### [DATA SHOWN]
(* ===== verification/ServeProperties.v ===== *)
(** * What a reader of the served log gets

    A page of the log round-trips through the RPC layer and the watchtower's client; after a restart
    the stored receipts of the earlier run are overwritten. *)
From S2P Require Import Prelude Constants Crypto Receipt Columns Rocks Store ReceiptLog Pending Writer WriterLog WriterProperties Wire Watchtower Client Locks Scheduler Ingress Handlers Serve.

(** C29: what the node serves is what it published.  Let a writer run any commands on a ledger that
    held no receipts, with no failing disk.  A watchtower that asks the node for [limit] receipts from
    [from] on gets, through the column iterator, the JSON encoding, base64 and its own parser, exactly
    the entries of the published log from that position on, as many as it asked for but at most
    [MAX_RECEIPTS_LIMIT]. *)
Theorem served_page_is_log `{C : Crypto} `{!CryptoLaws C} `{J : Json} `{!JsonLaws J} `{R : Rocks} `{!RocksLaws R}
    (ledger : rocks) (key : SigningKey) (nanos minted : Z) (equivocation : bool)
    (deadline : RevealDeadline) (commands : list (Instant * WriterCommand)) (replies : list Reply)
    (self : ReceiptWriter) (from limit : Z) (items : list (bytes * bytes))
    (Hd : 0 <= dl_max_outstanding deadline) (Hwf : commands_wf commands)
    (Hlen : Z.of_nat (length commands) < 2 ^ 64) (Hempty : open_from ledger 0)
    (Hrun : ReceiptWriter_run commands
              (ReceiptWriter_new ledger key nanos minted equivocation deadline) = (replies, self))
    (Hh : Forall healthy replies) (Hf : is_u64 from) (Hl : is_u64 limit)
    (Hitems : iterator_cf (w_ledger self) ReceiptBySeq (IterFrom (ReceiptBySeq_key from) Forward) = map Ok items) :
  Client_receipts (dispatch_get_receipts (w_ledger self)) from limit =
    Ok (take (Z.to_nat (Z.min limit MAX_RECEIPTS_LIMIT)) (drop (Z.to_nat from) (w_events self))).
Proof.
  destruct (run_inv commands [] _ _ _ (writer_inv_new ledger key nanos minted equivocation deadline Hd)
    Hwf Hlen Hh Hrun) as (_ & log & Hi & _). cbn [app] in Hi.
  pose proof (run_open commands [] _ _ _ (writer_inv_new ledger key nanos minted equivocation deadline Hd)
    Hwf Hlen Hh Hrun Hempty) as [Hk Hopen].
  rewrite (wi_seq _ _ Hi) in Hopen. rewrite (wi_events _ _ Hi).
  destruct (decide (Z.of_nat (length log) <= 2 ^ 64)) as [Hlt|Hge].
  - eapply client_page; [|apply (wi_chain _ _ Hi)|done..|exact Hitems].
    split; [done|split; [apply (wi_stored _ _ Hi)|done]].
  - destruct (lookup_lt_is_Some_2 log (Z.to_nat (2 ^ 64))) as [s Hs]; [lia|].
    destruct (wi_chain _ _ Hi _ _ Hs) as [[(_ & Hu & _) _] _ _ Hseq _]. unfold is_u64 in Hu. lia.
Qed.

#[local] Existing Instance toy_crypto.
#[local] Existing Instance toy_rocks.
#[local] Existing Instance toy_json.

Lemma toy_disk_open : open_from (R := toy_rocks) toy_disk 0.
Proof. split; [by intros k v ?|done]. Qed.

Lemma served_page_is_log_witness :
  Client_receipts (dispatch_get_receipts (w_ledger (toy_run false).2)) 1 5000 =
    Ok (drop 1 (w_events (toy_run false).2)) /\ length (w_events (toy_run false).2) = 3%nat.
Proof.
  split; [|vm_compute; reflexivity].
  transitivity (Ok (E := ClientError) (take 1000 (drop 1 (w_events (toy_run false).2)))); [|vm_compute; reflexivity].
  apply (served_page_is_log (C := toy_crypto) (J := toy_json) (R := toy_rocks) toy_disk (fill 32 x41) 77 0 false
    RevealDeadline_default toy_commands (toy_run false).1 (toy_run false).2 1 5000
    (toy_rows (t_columns (w_ledger (toy_run false).2) ReceiptBySeq) (IterFrom (ReceiptBySeq_key 1) Forward))).
  - eval_done.
  - apply toy_commands_wf.
  - eval_done.
  - apply toy_disk_open.
  - exact (toy_runs false).
  - apply toy_healthy.
  - eval_done.
  - eval_done.
  - reflexivity.
Defined.

(** C35: a restart gives away old receipts' places.  A writer numbers from zero each time it is built,
    and rows are keyed by number alone.  So when a node is restarted on its ledger and stamps a
    first transaction, that row is overwritten: asked for the receipt of the first transaction of the
    earlier run, [getReceipt] answers with the receipt of a different transaction, from a different
    log, and the earlier receipt is stored nowhere in the log. *)
Theorem restart_overwrites_receipts `{C : Crypto} `{!CryptoLaws C} `{J : Json} `{R : Rocks} `{!RocksLaws R}
    (ledger : rocks) (key : SigningKey) (nanos minted nanos' minted' : Z) (deadline : RevealDeadline)
    (now now' : Instant) (sig sig' wire wire' blockhash blockhash' : bytes)
    (first second : SignedReceipt) (self self' : ReceiptWriter)
    (H1 : handle_stamp now sig wire blockhash
            (ReceiptWriter_new ledger key nanos minted false deadline) = (Ok first, self))
    (H2 : handle_stamp now' sig' wire' blockhash'
            (ReceiptWriter_new (w_ledger self) key nanos' minted' false deadline) = (Ok second, self'))
    (Hne : sig <> sig') (Hr : readable (w_ledger self')) :
  r_tx_sig (s_receipt first) = sig /\ r_tx_sig (s_receipt second) = sig' /\
  get_receipt (w_ledger self') (Some (Some sig)) =
    Ok (Some (ReceiptEntry_new 0 OUTCOME_PENDING (SignedReceipt_to_bytes second))) /\
  row (w_ledger self') 0 = Some (OUTCOME_PENDING :: SignedReceipt_to_bytes second).
Proof.
  unfold handle_stamp in H1, H2. destruct (stamp now _ _ _ _) as [r1 w1] eqn:S1.
  destruct (stamp now' _ _ _ _) as [r2 w2] eqn:S2. injection H1 as -> <-. injection H2 as -> <-.
  apply stamp_cases in S1 as [(? & ? & _)|(a & a' & l1 & Sa & _ & Pa & [(? & ? & _)|(E1 & W1 & ->)])]; [done..|].
  apply stamp_cases in S2 as [(? & ? & _)|(b & b' & l2 & Sb & _ & Pb & [(? & ? & _)|(E2 & W2 & ->)])]; [done..|].
  injection E1 as <-. injection E2 as <-. cbn in Pa, Pb. subst a' b'. cbn in W1, W2, Hr |- *.
  apply Receipt_sign_Ok in Sa as [_ ->], Sb as [_ Eb].
  pose proof (write_receipt_Ok _ _ _ _ _ _ _ W1) as H1. pose proof (write_receipt_Ok _ _ _ _ _ _ _ W2) as H2.
  assert (row l2 0 = Some (OUTCOME_PENDING :: SignedReceipt_to_bytes second)) as Hrow.
  { unfold row. rewrite H2, written_row. apply overlay_hit. }
  split_conj; [done|by rewrite Eb| |done].
  unfold get_receipt. cbn [request_params some_or_err ok_or mbind result_bind].
  rewrite (read_receipt_by_signature_row _ _ 0 OUTCOME_PENDING (SignedReceipt_to_bytes second)); try done.
  rewrite H2. unfold written, overlay. rewrite decide_False by congruence. rewrite decide_False by done.
  rewrite H1. unfold written, overlay. by rewrite decide_True.
Qed.

Abbreviation toy_before :=
  (handle_stamp (C := toy_crypto) (R := toy_rocks) (MkInstant 10 1000) (fill 64 x51) [x11] (fill 32 x02)
    (ReceiptWriter_new (C := toy_crypto) (R := toy_rocks) toy_disk (fill 32 x41) 77 0 false RevealDeadline_default)).
Abbreviation toy_after :=
  (handle_stamp (C := toy_crypto) (R := toy_rocks) (MkInstant 20 2000) (fill 64 x52) [x12] (fill 32 x03)
    (ReceiptWriter_new (C := toy_crypto) (R := toy_rocks) (w_ledger toy_before.2) (fill 32 x41) 99 0 false
       RevealDeadline_default)).
Definition toy_ok (r : result StampError SignedReceipt) : SignedReceipt :=
  match r with Ok s => s | _ => MkSigned sample_receipt [] end.

Lemma toy_ok_eq {B} (p : result StampError SignedReceipt * B) : is_ok p.1 = true -> p = (Ok (toy_ok p.1), p.2).
Proof. by destruct p as [[]]. Qed.

Lemma restart_overwrites_receipts_witness :
  get_receipt (w_ledger toy_after.2) (Some (Some (fill 64 x51))) =
    Ok (Some (ReceiptEntry_new 0 OUTCOME_PENDING (SignedReceipt_to_bytes (toy_ok toy_after.1)))).
Proof.
  refine (proj1 (proj2 (proj2 (restart_overwrites_receipts (C := toy_crypto) (J := toy_json) (R := toy_rocks)
    toy_disk (fill 32 x41) 77 0 99 0 RevealDeadline_default (MkInstant 10 1000) (MkInstant 20 2000)
    (fill 64 x51) (fill 64 x52) [x11] [x12] (fill 32 x02) (fill 32 x03)
    (toy_ok toy_before.1) (toy_ok toy_after.1) toy_before.2 toy_after.2
    (toy_ok_eq toy_before _) (toy_ok_eq toy_after _) _ (fun _ _ => eq_refl))))).
  - vm_compute. reflexivity.
  - vm_compute. reflexivity.
  - done.
Defined.
(** [seen] are the blocks with their time, the last at [last]; [admitted] what was admitted. *)
Record admission_inv (now last : Z) (seen : list (bytes * Z)) (admitted : list (Forwardable * Z)) node : Prop := {
  ai_blocks : cache_inv now (bc_cache (n_blocks node));
  ai_transactions : cache_inv now (n_transactions node);
  ai_block_ttl : ec_ttl (bc_cache (n_blocks node)) = BLOCK_CACHE_TTL;
  ai_transaction_ttl : ec_ttl (n_transactions node) = TRANSACTIONS_CACHE_TTL;
  ai_seen : NoDup (map fst seen);
  ai_queue : forall h g, (h, g) ∈ ec_queue (bc_cache (n_blocks node)) ->
    (h, g) ∈ seen /\ last - g < BLOCK_CACHE_TTL;
  ai_admitted : forall f t, (f, t) ∈ admitted -> t <= now /\
    (exists g, (sz_recent_blockhash (we_txn f), g) ∈ seen /\ g <= t) /\
    ((sz_signature (we_txn f), t) ∈ ec_queue (n_transactions node) \/ TRANSACTIONS_CACHE_TTL <= now - t);
}.

Lemma in_fresh ttl now record queue :
  record ∈ fresh ttl now queue <-> record ∈ queue /\ now - record.2 < ttl.
Proof.
  unfold fresh. rewrite list_elem_of_filter, <-not_true_iff_false, expired_spec. intuition lia.
Qed.

(** A push keeps what has not expired. *)
Lemma kept_after_push {V} t now (c : ExpiringCache V) key value k g :
  cache_inv t c -> t <= now ->
  ((k, g) ∈ ec_queue c \/ ec_ttl c <= t - g) ->
  (k, g) ∈ ec_queue (cache_push now c key value).2 \/ ec_ttl c <= now - g.
Proof.
  intros Hc Ht Hk. destruct (decide (ec_ttl c <= now - g)) as [|Hlt]; [by right|]. left.
  destruct Hk as [Hk|]; [|lia]. destruct (cache_push now c key value) as [b c'] eqn:Hp.
  destruct (cache_push_spec _ _ _ _ _ _ _ Hc Ht Hp) as (_ & _ & _ & Hq). cbn [snd]. rewrite Hq.
  apply elem_of_app. left. apply in_fresh. split; [done|]. cbn. lia.
Qed.

Lemma admission_inv_push now last seen admitted node t signature :
  admission_inv now last seen admitted node -> now <= t ->
  admission_inv t last seen admitted
    (with_transactions node (cache_push t (n_transactions node) signature tt).2).
Proof.
  intros [] Ht. destruct (cache_push t (n_transactions node) signature tt) as [b c'] eqn:Hp.
  destruct (cache_push_spec _ _ _ _ _ _ _ ai_transactions0 Ht Hp) as (Hc & Httl & _ & _).
  split; cbn [n_blocks n_transactions with_transactions snd]; try done; [|congruence|].
  - destruct ai_blocks0. split; try done. eapply Forall_impl; [done|]. cbn. lia.
  - intros f t1 Hin. destruct (ai_admitted0 _ _ Hin) as (Hle & Hg & Hk). split_conj; [lia|done|].
    rewrite <-ai_transaction_ttl0 in *. pose proof (kept_after_push _ t _ signature tt _ _ ai_transactions0 Ht Hk).
    by rewrite Hp in H.
Qed.

Lemma admission_inv_later now last seen admitted node t :
  admission_inv now last seen admitted node -> now <= t -> admission_inv t last seen admitted node.
Proof.
  intros [] Ht. split; try done.
  - destruct ai_blocks0. split; try done. eapply Forall_impl; [done|]. cbn. lia.
  - destruct ai_transactions0. split; try done. eapply Forall_impl; [done|]. cbn. lia.
  - intros f t1 Hin. destruct (ai_admitted0 _ _ Hin) as (Hle & Hg & [Hk|Hk]); split_conj; try done; try lia; auto.
Qed.

Lemma admission_inv_block now last seen admitted node t latest :
  admission_inv now last seen admitted node -> now <= t -> lb_blockhash latest ∉ map fst seen ->
  admission_inv t t ((lb_blockhash latest, t) :: seen) admitted
    (with_blocks node (set_latest t (n_blocks node) latest)).
Proof.
  intros Hi Ht Hnew. pose proof (admission_inv_later _ _ _ _ _ _ Hi Ht) as [_ ? _ ? _ _ Hadm].
  destruct Hi as [Hb _ Httl _ Hseen Hq _].
  destruct (cache_push t (bc_cache (n_blocks node)) (lb_blockhash latest) (lb_slot latest)) as [b c'] eqn:Hp.
  destruct (cache_push_spec _ _ _ _ _ _ _ Hb Ht Hp) as (Hc & Httl' & _ & Hq').
  split; cbn [n_blocks n_transactions with_blocks set_latest bc_cache]; rewrite ?Hp; cbn [snd]; try done.
  - congruence.
  - cbn [map fst]. by constructor.
  - rewrite Hq'. intros h g [Hin|Hin]%elem_of_app.
    + apply in_fresh in Hin as [Hin Hlt]. rewrite <-Httl. split; [right; by apply Hq|done].
    + destruct b; [|by apply elem_of_nil in Hin]. apply list_elem_of_singleton in Hin as [= -> ->].
      split; [by left|]. unfold BLOCK_CACHE_TTL, seconds. lia.
  - intros f t1 Hin. destruct (Hadm _ _ Hin) as (Hle & (g & Hg & Hgt) & Hk). split_conj; [done| |done].
    exists g. split; [by right|done].
Qed.

(** A transaction that was admitted is refused as long as its block hash is known. *)
Lemma admitted_still_cached now last seen admitted node t f t1 h :
  admission_inv now last seen admitted node -> now <= t ->
  t - last < TRANSACTIONS_CACHE_TTL - BLOCK_CACHE_TTL ->
  (f, t1) ∈ admitted -> sz_recent_blockhash (we_txn f) = h ->
  cache_contains (bc_cache (n_blocks node)) h = true ->
  cache_contains (n_transactions node) (sz_signature (we_txn f)) = true.
Proof.
  intros [] Ht Hgap Hin Hh Hc. apply bool_decide_eq_true, (ci_index _ _ ai_blocks0) in Hc.
  apply list_elem_of_fmap in Hc as ([h' g] & -> & Hq). destruct (ai_queue0 _ _ Hq) as [Hs Hlt].
  destruct (ai_admitted0 _ _ Hin) as (Hle & (g' & Hg' & Hgt) & Hk).
  assert (g' = g) as ->.
  { rewrite Hh in Hg'. cbn in Hg'. apply list_elem_of_lookup in Hs as [i Hi], Hg' as [j Hj].
    assert (i = j) as ->; [|congruence].
    eapply (NoDup_lookup (map fst seen)); [done|by rewrite list_lookup_fmap, Hi|by rewrite list_lookup_fmap, Hj]. }
  apply bool_decide_eq_true, (ci_index _ _ ai_transactions0), list_elem_of_fmap.
  exists (sz_signature (we_txn f), t1). split; [done|]. destruct Hk as [|Hk]; [done|].
  cbn in *. unfold TRANSACTIONS_CACHE_TTL, BLOCK_CACHE_TTL, seconds in *. lia.
Qed.

Lemma admission_inv_admitted now last seen admitted node t f cache `{!SolanaLaws S} v :
  admission_inv now last seen admitted node -> now <= t -> tx_sanitize v = Ok (we_txn f) ->
  cache_contains (bc_cache (n_blocks node)) (message_recent_blockhash v) = true ->
  cache_push t (n_transactions node) (sz_signature (we_txn f)) tt = (true, cache) ->
  admission_inv t last seen ((f, t) :: admitted) (with_transactions node cache).
Proof.
  intros Hi Ht Hv Hc Hp. pose proof (admission_inv_push _ _ _ _ _ _ (sz_signature (we_txn f)) Hi Ht) as Hi'.
  rewrite Hp in Hi'. cbn [snd] in Hi'. destruct Hi'. split; try done.
  intros f' t' [[= -> ->]|Hin]%elem_of_cons; [|by apply ai_admitted0]. split_conj; [done| |].
  - rewrite (sanitize_blockhash _ _ Hv) in Hc.
    apply bool_decide_eq_true, (ci_index _ _ (ai_blocks _ _ _ _ _ Hi)), list_elem_of_fmap in Hc as ([h g] & E & Hq).
    cbn in E. subst h. exists g. split; [by apply (ai_queue _ _ _ _ _ Hi)|].
    pose proof (ci_past _ _ (ai_blocks _ _ _ _ _ Hi)) as Hpast. rewrite Forall_forall in Hpast.
    apply Hpast in Hq. cbn in Hq. lia.
  - left. destruct (cache_push_spec _ _ _ _ _ _ _ (ai_transactions _ _ _ _ _ Hi) Ht Hp) as (_ & _ & _ & Hq).
    cbn. rewrite Hq. apply elem_of_app. right. by left.
Qed.
(* ===== verification/ServedOrder.v ===== *)
(** * From the scheduler to the watchtower

    A slot of a primary, from the transactions its scheduler sends to its executors to the verdict of a
    watchtower that reads the slot through getBlock. *)
From S2P Require Import Prelude Crypto Receipt Wire Watchtower BlockScan Client ToyLog BlockScanProperties Columns Rocks Store Locks LockInv Scheduler SchedulerInv SchedulerProperties Ledger LedgerInv Truncator TruncatorInv Blocks Executor ExecutorInv Node Ingress Handlers Serve ServeBlock ToyLedger EndToEnd.

Section served.
Context `{C : Crypto} `{J : Json} `{!JsonLaws J} `{S : Solana} `{!SolanaLaws S} `{L : !LedgerCodec} `{!LedgerCodecLaws L}
  `{V : !Svm} `{!SvmLaws V} `{B : !BlockEncoding} `{!BlockEncodingLaws B} `{R : Rocks} `{!RocksLaws R}.
Implicit Types (st : NodeState) (t : IndexedTransaction) (o : ObservedTransaction).

(** A transaction as the handlers prepare it from wire bytes that hold nothing else, and what the
    watchtower sees in those bytes. *)
Definition prepared t o : Prop :=
  exists wire txn sanitized tx, bincode_deserialize wire = Some txn /\ bincode_serialize txn = wire /\
    validate_supported_transaction_shape txn = Ok tt /\ tx_sanitize txn = Ok sanitized /\
    it_txn t = processable sanitized (ModeExecution tx) (Some wire) /\ observe wire = Ok o.

Lemma prepared_observed ts observed : Forall2 prepared ts observed -> Forall2 observed_as (it_txn <$> ts) observed.
Proof.
  induction 1 as [|t o ts observed (wire & txn & s & tx & Hd & _ & Hsh & Hs & Et & Ho) _ IH]; cbn; constructor; [|done].
  rewrite Et. by eapply observe_prepared.
Qed.

(** What the ledger serves of a recorded transaction is what was observed. *)
Lemma served_observed t e entry o : prepared t o -> recorded_as t e -> serves e entry ->
  observe (bincode_serialize entry.1) = Ok o.
Proof.
  intros (wire & txn & s & tx & Hd & Hc & _ & _ & Et & Ho) (_ & _ & _ & He) [Hde _]. rewrite Et in He. cbn in He.
  injection He as He. rewrite <-He, Hd in Hde. injection Hde as <-. by rewrite Hc.
Qed.

Lemma served_listing ts sent observed transactions :
  Forall2 prepared ts observed -> Forall2 recorded_as ts sent -> Forall2 serves (reverse sent) transactions ->
  Forall2 (fun entry o => observe (bincode_serialize entry.1) = Ok o) transactions (reverse observed).
Proof.
  intros Hp Hr Hs%Forall2_reverse. rewrite reverse_involutive in Hs. rewrite <-(reverse_involutive transactions).
  apply Forall2_reverse. revert observed Hp Hs. generalize (reverse transactions) as entries. clear transactions.
  induction Hr as [|t e ts sent Hr _ IH]; intros entries observed Hp Hs.
  { apply Forall2_nil_inv_l in Hp as ->. apply Forall2_nil_inv_l in Hs as ->. apply List.Forall2_nil. }
  apply Forall2_cons_inv_l in Hp as (o & observed' & Ho & Hp & ->).
  apply Forall2_cons_inv_l in Hs as (entry & entries' & Hentry & Hs & ->).
  apply List.Forall2_cons; [by eapply served_observed|by apply IH].
Qed.

(** What was sent in a slot without replays, and what its hash covers. *)
Lemma covered_executions sent : Forall (fun t => forall position, pt_mode (it_txn t) <> Replay position) sent ->
  covered_by_hash sent = it_txn <$> filter is_execution sent.
Proof.
  unfold covered_by_hash. induction 1 as [|t sent Ht _ IH]; [done|]. cbn [fmap list_fmap]. rewrite !filter_cons, IH.
  destruct (decide (is_execution t)) as [Hx|Hx], (decide (is_hashed (it_txn t) = true)) as [Hh|Hh]; try done; exfalso;
    unfold is_execution, is_hashed in *; destruct (pt_mode (it_txn t)) as [|tx|position]; try done. by apply (Ht position).
Qed.

Lemma prepared_signatures ts observed : Forall2 prepared ts observed -> signatures_wf observed.
Proof.
  unfold signatures_wf. induction 1 as [|t o ts observed (wire & txn & s & tx & _ & _ & _ & _ & _ & Ho) _ IH]; constructor; [|done].
  unfold observe in Ho. res_inv. destruct (foldl _ _ _). injection Ho as <-. cbn. by apply try_into_array_Some in H1 as [? ->].
Qed.

Lemma prepared_encoded ts observed : Forall2 prepared ts observed ->
  Forall (fun t => is_Some (pt_encoded (it_txn t) ≫= bincode_deserialize)) ts.
Proof.
  induction 1 as [|t o ts observed (wire & txn & s & tx & Hd & _ & _ & _ & Et & _) _ IH]; constructor; [|done].
  rewrite Et. cbn. by rewrite Hd.
Qed.

Lemma recorded_decodes ts sent : Forall2 recorded_as ts sent ->
  Forall (fun t => is_Some (pt_encoded (it_txn t) ≫= bincode_deserialize)) ts ->
  Forall (fun e => is_Some (bincode_deserialize (tx_encoded e))) sent.
Proof.
  induction 1 as [|t e ts sent (_ & _ & _ & He) _ IH]; intros Hd; constructor; apply Forall_cons in Hd as [Hd1 Hd]; [|auto].
  by rewrite He in Hd1.
Qed.
End served.


(** ** A slot with two transactions on one account *)

#[local] Existing Instance toy_crypto.
#[local] Existing Instance toy_json.
#[local] Existing Instance toy_solana.
#[local] Existing Instance toy_codec.
#[local] Existing Instance toy_svm.
#[local] Existing Instance toy_block_encoding.
#[local] Existing Instance toy_rocks.

Definition toy_sanitized (signature : byte) : SanitizedTransaction :=
  MkSanitized (fill 64 signature) [(toy_x, true)] (fill 32 x02).
Definition toy_arriving (signature : byte) : ProcessableTransaction :=
  processable (toy_sanitized signature) (ModeExecution true) (Some (toy_wire_by signature)).

(** The second waits for the first. *)
Definition toy_two_events : list Event := [EvTransaction (toy_arriving x51); EvTransaction (toy_arriving x52); EvReady 2].
Definition toy_two_end : TransactionScheduler :=
  Eval vm_compute in
    match run_events (transition_to_new_slot toy_primary 1700 true) toy_two_events with
    | Ok self => self | _ => toy_start
    end.
Definition toy_two_sent : list IndexedTransaction := [MkIndexed 14 0 (toy_arriving x51); MkIndexed 14 1 (toy_arriving x52)].
Definition toy_two_block : LatestBlock :=
  Eval vm_compute in LatestBlock_new 14 (fold (hasher_finalize toy_primary) [fill 64 x51; fill 64 x52]) 1701.

Definition toy_answers : Answers := {|
  an_compute_budget := Ok tt;
  an_output := Ok (Executed {| ex_status := Ok tt; ex_log_messages := None; ex_executed_units := 100; ex_return_data := None;
    ex_inner_instructions := None; ex_total_fee := 0; ex_accounts := [(toy_x, MkToyAccount false true false false)];
    ex_rollback_accounts := OtherRollback |});
  an_balances := None; an_insert_batch := Ok tt; an_tasks := []; an_serialized := None; an_loaded_addresses := tt |}.

Definition toy_fresh_ledger : Ledger :=
  MkLedger toy_rocks (MkToyDb toy_empty [] 0) (fun _ => DIRTY_COUNT) DIRTY_COUNT DIRTY_COUNT 0 0 LatestBlockInner_default [].
Definition toy_node : NodeState :=
  MkNodeState (replicate 3 (TransactionExecutor_new 12 (fill 32 x02) LatestBlockInner_default))
    (MkEffects _ _ _ _ toy_fresh_ledger [] [] [] [] [] [] []).

(** The block before, the two records, the block, and a tick of the truncator. *)
Definition toy_node_events : list NodeEvent :=
  [NodeLedger (OpBlock (LatestBlock_new 13 (hasher_finalize toy_primary) 1700));
   NodeExecutor 0 (ExCommand (CmdTransaction (MkIndexed 14 1 (toy_arriving x52)) toy_answers));
   NodeExecutor 2 (ExCommand (CmdTransaction (MkIndexed 14 0 (toy_arriving x51)) toy_answers));
   NodeLedger (OpBlock toy_two_block);
   NodeLedger (OpTick 1000 (MkToken false (fun _ => false)))].
Definition toy_node_end : NodeState := match node_run toy_node_events toy_node with Ok st => st | _ => toy_node end.

Lemma toy_node_ran : node_run toy_node_events toy_node = Ok toy_node_end.
Proof.
  assert (is_ok (node_run toy_node_events toy_node) = true) as H by (vm_compute; reflexivity).
  unfold toy_node_end. by destruct (node_run toy_node_events toy_node).
Qed.

Lemma toy_slot_run : slot_run 14 toy_node_events toy_node toy_node_end toy_two_sent toy_two_block.
Proof.
  split.
  - exact toy_node_ran.
  - vm_compute. reflexivity.
  - repeat constructor; eval_done.
  - assert (executed_in 14 toy_node_events = reverse toy_two_sent) as -> by (vm_compute; reflexivity).
    apply reverse_Permutation.
  - repeat constructor; eexists; reflexivity.
  - eval_done.
  - vm_compute. reflexivity.
  - eval_done.
  - reflexivity.
  - assert (forall k, holds (l_db (n_ledger toy_node)) SlotSignatures k = None) as Hn by (intros k; apply lookup_empty).
    split; intros k v Hv; by rewrite Hn in Hv.
  - split; [eval_done|cbn; lia].
  - vm_compute. reflexivity.
  - intros i _. apply lookup_empty.
Qed.

Definition toy_served (signature : byte) : ObservedTransaction :=
  MkObserved (fill 64 signature) (tx_hash (toy_wire_by signature)) toy_x [toy_x] [] (toy_wire_by signature).

Lemma toy_two_prepared : Forall2 prepared toy_two_sent [toy_served x51; toy_served x52].
Proof.
  repeat apply List.Forall2_cons; try apply List.Forall2_nil.
  - exists (toy_wire_by x51), (toy_wire_by x51), (toy_sanitized x51), true. split_conj; vm_compute; reflexivity.
  - exists (toy_wire_by x52), (toy_wire_by x52), (toy_sanitized x52), true. split_conj; vm_compute; reflexivity.
Qed.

### [WHAT IS REQUIRED]
Of the entries above, transcribe exactly those lines that fall between the line containing "unfold signatures_wf. induction" and the line containing "Definition toy_sanitized (signature", together with those two lines.

### [SOLUTION TO THIS EXERCISE]
  unfold signatures_wf. induction 1 as [|t o ts observed (wire & txn & s & tx & _ & _ & _ & _ & _ & Ho) _ IH]; constructor; [|done].
  unfold observe in Ho. res_inv. destruct (foldl _ _ _). injection Ho as <-. cbn. by apply try_into_array_Some in H1 as [? ->].
Qed.

Lemma prepared_encoded ts observed : Forall2 prepared ts observed ->
  Forall (fun t => is_Some (pt_encoded (it_txn t) ≫= bincode_deserialize)) ts.
Proof.
  induction 1 as [|t o ts observed (wire & txn & s & tx & Hd & _ & _ & _ & Et & _) _ IH]; constructor; [|done].
  rewrite Et. cbn. by rewrite Hd.
Qed.

Lemma recorded_decodes ts sent : Forall2 recorded_as ts sent ->
  Forall (fun t => is_Some (pt_encoded (it_txn t) ≫= bincode_deserialize)) ts ->
  Forall (fun e => is_Some (bincode_deserialize (tx_encoded e))) sent.
Proof.
  induction 1 as [|t e ts sent (_ & _ & _ & He) _ IH]; intros Hd; constructor; apply Forall_cons in Hd as [Hd1 Hd]; [|auto].
  by rewrite He in Hd1.
Qed.
End served.


(** ** A slot with two transactions on one account *)

#[local] Existing Instance toy_crypto.
#[local] Existing Instance toy_json.
#[local] Existing Instance toy_solana.
#[local] Existing Instance toy_codec.
#[local] Existing Instance toy_svm.
#[local] Existing Instance toy_block_encoding.
#[local] Existing Instance toy_rocks.

Definition toy_sanitized (signature : byte) : SanitizedTransaction :=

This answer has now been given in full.